Network Science in Archaeology

Network Science in Archaeology PDF Author: Tom Brughmans
Publisher: Cambridge University Press
ISBN: 1009186140
Category : Social Science
Languages : en
Pages : 361

Get Book Here

Book Description
The Cambridge Manual to Archaeological Network Science provides the first comprehensive guide to a field of research that has firmly established itself within archaeological practice in recent years. Network science methods are commonly used to explore big archaeological datasets and are essential for the formal study of past relational phenomena: social networks, transport systems, communication, and exchange. The volume offers a step-by-step description of network science methods and explores its theoretical foundations and applications in archaeological research, which are elaborately illustrated with archaeological examples.
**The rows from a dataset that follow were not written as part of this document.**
Lemma restoreOriginalLoop_shown n m : forall d s,
  is_Some (nodes d !! n) ->
  shownText (fst (restoreOriginalLoop m d s)) n
  = lastWrite originalWrite n m (shownText d n)
  /\ is_Some (nodes (fst (restoreOriginalLoop m d s)) !! n).
Proof.
  induction m as [|[k e] m IH]; intros d s Hlive; cbn [restoreOriginalLoop lastWrite].
  - auto.
  - change (originalWrite e)
      with (if translated e then Some (originalText e) else None).
    destruct (translated e).
    + destruct (writeText (node e) (originalText e) d) as [d'|] eqn:Hw.
      * destruct (IH d' (s ∖ {[node e]})) as [Hs Hl].
        { exact (proj2 (writeText_live _ _ _ _ n Hw) Hlive). }
        rewrite Hs, (shownText_writeText _ _ _ _ n Hw).
        split; [| exact Hl]. now destruct (Nat.eqb (node e) n).
      * destruct (Nat.eqb_spec (node e) n) as [Heq|Hne].
        -- rewrite <- Heq in Hlive.
           destruct (writeText_is_Some (node e) (originalText e) d Hlive) as [x Hx].
           congruence.
        -- now apply IH.
    + destruct (Nat.eqb (node e) n); now apply IH.
Qed.

Lemma restoreCachedLoop_shown n m : forall d s c,
  is_Some (nodes d !! n) ->
  shownText (snd (fst (fst (restoreCachedLoop m d s c)))) n
  = lastWrite cachedWrite n m (shownText d n).
Proof.
  induction m as [|[k e] m IH]; intros d s c Hlive;
    cbn [restoreCachedLoop lastWrite]; [reflexivity |].
  change (cachedWrite e) with (if restorable e then translatedText e else None).
  destruct (restorable e) eqn:Hr.
  - destruct (translatedText e) as [t|] eqn:Ht.
    + destruct (writeText (node e) t d) as [d'|] eqn:Hw.
      * specialize (IH d' ({[node e]} ∪ s) (S c)).
        destruct (restoreCachedLoop m d' ({[node e]} ∪ s) (S c)) as [[[m2 d2] s2] c2].
        cbn [fst snd] in *. rewrite IH.
        -- rewrite (shownText_writeText _ _ _ _ n Hw).
           now destruct (Nat.eqb (node e) n).
        -- exact (proj2 (writeText_live _ _ _ _ n Hw) Hlive).
      * specialize (IH d s c Hlive).
        destruct (restoreCachedLoop m d s c) as [[[m2 d2] s2] c2].
        cbn [fst snd] in *. rewrite IH.
        destruct (Nat.eqb_spec (node e) n) as [Heq|Hne]; [| reflexivity].
        rewrite <- Heq in Hlive.
        destruct (writeText_is_Some (node e) t d Hlive) as [x Hx]. congruence.
    + specialize (IH d s c Hlive).
      destruct (restoreCachedLoop m d s c) as [[[m2 d2] s2] c2].
      cbn [fst snd] in *. rewrite IH. now destruct (Nat.eqb (node e) n).
  - specialize (IH d s c Hlive).
    destruct (restoreCachedLoop m d s c) as [[[m2 d2] s2] c2].
    cbn [fst snd] in *. rewrite IH. now destruct (Nat.eqb (node e) n).
Qed.

Lemma lastWrite_cases write n m : forall before,
  (lastWrite write n m before = before /\
   forall k e, In (k, e) m -> node e = n -> write e = None)
  \/ exists k e s, In (k, e) m /\ node e = n /\ write e = Some s /\
                   lastWrite write n m before = Some s.
Proof.
  induction m as [|[k e] m IH]; intros before; cbn [lastWrite].
  - left. split; [reflexivity | intros k e []].
  - destruct (Nat.eqb_spec (node e) n) as [Heq|Hne].
    + destruct (write e) as [s|] eqn:Hw.
      * destruct (IH (Some s)) as [[Hl Hnone] | (k' & e' & s' & Hin & Hn & Hw' & Hl)].
        -- right. exists k, e, s. split; [now left | auto].
        -- right. exists k', e', s'. split; [now right | auto].
      * destruct (IH before) as [[Hl Hnone] | (k' & e' & s' & Hin & Hn & Hw' & Hl)].
        -- left. split; [exact Hl |].
           intros k' e' [[= <- <-] | Hin] Hn; [exact Hw | eauto].
        -- right. exists k', e', s'. split; [now right | auto].
    + destruct (IH before) as [[Hl Hnone] | (k' & e' & s' & Hin & Hn & Hw' & Hl)].
      * left. split; [exact Hl |].
        intros k' e' [[= <- <-] | Hin] Hn; [contradiction | eauto].
      * right. exists k', e', s'. split; [now right | auto].
Qed.

Lemma restoreOriginalText_textNodeMap st :
  textNodeMap (restoreOriginalText st) = textNodeMap st.
Proof.
  unfold restoreOriginalText.
  now destruct (restoreOriginalLoop (textNodeMap st) (doc st) (translatedNodeSet st)).
Qed.

Lemma restoreOriginalText_hasTranslationCache st :
  hasTranslationCache (restoreOriginalText st) = hasTranslationCache st.
Proof.
  unfold restoreOriginalText.
  now destruct (restoreOriginalLoop (textNodeMap st) (doc st) (translatedNodeSet st)).
Qed.

Lemma restoreOriginalText_doc st :
  doc (restoreOriginalText st)
  = fst (restoreOriginalLoop (textNodeMap st) (doc st) (translatedNodeSet st)).
Proof.
  unfold restoreOriginalText.
  now destruct (restoreOriginalLoop (textNodeMap st) (doc st) (translatedNodeSet st)).
Qed.

Lemma restoreCachedTranslations_doc st :
  hasTranslationCache st = true ->
  doc (fst (restoreCachedTranslations st))
  = snd (fst (fst (restoreCachedLoop (textNodeMap st) (doc st)
                     (translatedNodeSet st) 0%nat))).
Proof.
  unfold restoreCachedTranslations. intros ->. simpl.
  now destruct (restoreCachedLoop (textNodeMap st) (doc st) (translatedNodeSet st) 0%nat)
    as [[[m d] s] c].
Qed.

(** After the round trip a live node with a translated entry shows the
    stored translation of one of its translated entries. *)
Lemma roundTrip_shown st n :
  hasTranslationCache st = true ->
  registryConsistent st ->
  is_Some (nodes (doc st) !! n) ->
  translatedNode st n ->
  exists k e t,
    In (k, e) (textNodeMap st) /\ node e = n /\ translated e = true /\
    translatedText e = Some t /\
    shownText (doc (fst (restoreCachedTranslations (restoreOriginalText st)))) n
    = Some t.
Proof.
  intros Hcache Hcons Hlive (k0 & e0 & Hin0 & Hn0 & Ht0).
  unfold registryConsistent in Hcons. rewrite List.Forall_forall in Hcons.
  rewrite restoreCachedTranslations_doc
    by now rewrite restoreOriginalText_hasTranslationCache.
  rewrite restoreOriginalText_textNodeMap, restoreOriginalText_doc.
  destruct (restoreOriginalLoop_shown n (textNodeMap st) (doc st)
              (translatedNodeSet st) Hlive) as [Hshown Hlive'].
  rewrite restoreCachedLoop_shown by exact Hlive'.
  rewrite Hshown.
  destruct (lastWrite_cases cachedWrite n (textNodeMap st)
              (lastWrite originalWrite n (textNodeMap st) (shownText (doc st) n)))
    as [[Hl Hnone] | (k & e & s & Hin & Hn & Hw & Hl)].
  - rewrite Hl.
    destruct (lastWrite_cases originalWrite n (textNodeMap st) (shownText (doc st) n))
      as [[_ Hnone'] | (k & e & s & Hin & Hn & Hw & Hl')].
    + specialize (Hnone' k0 e0 Hin0 Hn0). unfold originalWrite in Hnone'.
      rewrite Ht0 in Hnone'. discriminate.
    + unfold originalWrite in Hw.
      destruct (translated e) eqn:Hte; [| discriminate]. injection Hw as <-.
      specialize (Hnone k e Hin Hn). specialize (Hcons (k, e) Hin).
      unfold entryConsistent in Hcons. simpl in Hcons.
      unfold cachedWrite, restorable in Hnone.
      destruct (translatedText e) as [t|] eqn:Htt; [| congruence].
      destruct Hcons as [_ Htr]. rewrite Htr in Hnone. simpl in Hnone.
      destruct (String.eqb_spec (originalText e) t) as [Heq|Hne];
        [| discriminate].
      exists k, e, t. rewrite Hl', Heq. auto.
  - unfold cachedWrite in Hw. destruct (restorable e); [| discriminate].
    specialize (Hcons (k, e) Hin). unfold entryConsistent in Hcons.
    simpl in Hcons. rewrite Hw in Hcons. destruct Hcons as [Hte _].
    exists k, e, s. rewrite Hl. auto.
Qed.

Lemma toggle_sends_nothing m :
  sends (snd (step EvToggle m)) = [] /\
  sends (snd (step EvRestoreOriginal m)) = [] /\
  pending (fst (step EvToggle m)) = pending m /\
  pending (fst (step EvRestoreOriginal m)) = pending m.
Proof.
  cbn [step].
  destruct (isShowingTranslations (globals m)), (hasTranslationCache (globals m));
    repeat split; reflexivity.
Qed.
It also covers a vast range of network science techniques that can enhance archaeological research, including network data collection and management, exploratory network analysis, sampling issues and sensitivity analysis, spatial networks, and network visualisation. An essential reference handbook for both beginning and experienced archaeological network researchers, the volume includes boxes with definitions, boxed examples, exercises, and online supplementary learning and teaching materials.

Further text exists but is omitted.